Shocked by the explosion, he tried to make sense of what was happening, before realising he needed to escape – and quickly.
“The engine room had been destroyed. There were metal pipes, insulation covers, tanks, torn apart. A 2cm-thick solid fire door, glass windows – bang, all gone.
“I thought: ‘I’m alive. I have to get out of here.’”
Basis’s extraordinary testimony to the Guardian lays out in detail for the first time the terrifying experiences of the seafarers on the ships at the centre of the US-Israeli war against Iran.
He is “one of the lucky ones”, he says, surviving an incident from which not everyone escaped alive.
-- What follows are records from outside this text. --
Lemma cmp_parts_lt a b :
  cmp_parts a b = Lt <->
  a.1.1 < b.1.1 \/ (a.1.1 = b.1.1 /\ (a.1.2 < b.1.2 \/ (a.1.2 = b.1.2 /\ a.2 < b.2))).
Proof.
  destruct a as [[l x] o], b as [[l' x'] o']. simpl.
  destruct (Z.compare_spec l l'), (Z.compare_spec x x'), (Z.compare_spec o o');
    split; try done; try lia.
Qed.

Lemma cmp_parts_opp a b : cmp_parts b a = CompOpp (cmp_parts a b).
Proof.
  destruct a as [[l x] o], b as [[l' x'] o']. simpl.
  rewrite (Z.compare_antisym l l'), (Z.compare_antisym x x'), (Z.compare_antisym o o').
  destruct (l ?= l'); simpl; [|done..]. by destruct (x ?= x').
Qed.

Lemma pos_lt_iff p q :
  pos_lt p q <-> commit_lsn p < commit_lsn q \/ (commit_lsn p = commit_lsn q /\
    (xid p < xid q \/ (xid p = xid q /\ ordinal p < ordinal q))).
Proof. unfold pos_lt. rewrite pos_cmp_parts, cmp_parts_lt. done. Qed.

Lemma pos_lt_trans p q r : pos_lt p q -> pos_lt q r -> pos_lt p r.
Proof. rewrite !pos_lt_iff. lia. Qed.

Lemma pos_lt_irrefl p : ~ pos_lt p p.
Proof. rewrite pos_lt_iff. lia. Qed.

Lemma pos_le_iff p q : pos_le p q <-> ~ pos_lt q p.
Proof.
  unfold pos_le, pos_lt. rewrite !pos_cmp_parts, (cmp_parts_opp (parts p) (parts q)).
  by destruct (cmp_parts (parts p) (parts q)).
Qed.

Lemma pos_lt_total p q : pos_lt p q \/ p = q \/ pos_lt q p.
Proof.
  unfold pos_lt. rewrite !pos_cmp_parts, (cmp_parts_opp (parts p) (parts q)).
  destruct (cmp_parts (parts p) (parts q)) eqn:E; [right; left|by left|by right; right].
  by apply parts_inj, cmp_parts_Eq.
Qed.

Lemma pos_lt_le p q : pos_lt p q -> pos_le p q.
Proof. rewrite pos_le_iff, !pos_lt_iff. lia. Qed.

Lemma pos_le_lt_trans p q r : pos_le p q -> pos_lt q r -> pos_lt p r.
Proof. rewrite pos_le_iff, !pos_lt_iff. lia. Qed.

Lemma pos_lt_le_trans p q r : pos_lt p q -> pos_le q r -> pos_lt p r.
Proof. rewrite pos_le_iff, !pos_lt_iff. lia. Qed.

Lemma pos_le_trans p q r : pos_le p q -> pos_le q r -> pos_le p r.
Proof. rewrite !pos_le_iff, !pos_lt_iff. lia. Qed.

Lemma pos_le_refl p : pos_le p p.
Proof. rewrite pos_le_iff. apply pos_lt_irrefl. Qed.

Lemma pos_leb_ltb p q : pos_leb p q = negb (pos_ltb q p).
Proof.
  unfold pos_leb, pos_ltb. rewrite !pos_cmp_parts, (cmp_parts_opp (parts p) (parts q)).
  by destruct (cmp_parts (parts p) (parts q)).
Qed.

(** A read's position lies before every commit that starts at its place or
    later, and after every commit that starts earlier. *)
Lemma before_commit_splits l p :
  in_u64 l -> pos_le (before_commit l) p <-> l <= commit_lsn p.
Proof.
  intros Hl. split; [|by apply before_least].
  intros Hle. destruct (Z.lt_ge_cases (commit_lsn p) l) as [Hlt|]; [|done].
  apply pos_le_iff in Hle. destruct Hle. apply pos_lt_iff. left. by rewrite before_lsn.
Qed.
End Order.

(** ** UTF-8 *)

Definition continuation (b : Z) : bool := bool_decide (128 <= b <= 191).

(** [core::str::from_utf8] succeeds. *)
Fixpoint from_utf8 (l : bytes) : bool :=
  match l with
  | [] => true
  | a :: l1 =>
      if decide (0 <= a <= 127) then from_utf8 l1
      else match l1 with
      | [] => false
      | b :: l2 =>
          if decide (194 <= a <= 223) then continuation b && from_utf8 l2
          else match l2 with
          | [] => false
          | c :: l3 =>
              if decide (224 <= a <= 239) then
                bool_decide ((if decide (a = 224) then 160 else 128) <= b
                             <= (if decide (a = 237) then 159 else 191))
                && continuation c && from_utf8 l3
              else match l3 with
              | [] => false
              | d :: l4 =>
                  bool_decide (240 <= a <= 244)
                  && bool_decide ((if decide (a = 240) then 144 else 128) <= b
                                  <= (if decide (a = 244) then 143 else 191))
                  && continuation c && continuation d && from_utf8 l4
              end
          end
      end
  end.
The Marshall Islands-flagged tanker MKD Vyom had been bound for Ras Tanura in Saudi Arabia, from Amsterdam via the strait of Hormuz. Amid the escalating conflict, the ship had been instructed to stop, report anything suspicious and await further instructions, Basis says.
More than 100 miles from Iran, “very far” from the strait and with no ships nearby, no one was unduly worried, he says.
At the time Basis had no idea that, two hours before the MKD Vyom was hit, another tanker, the Skylight, had come under attack, killing one seafarer and leaving another missing.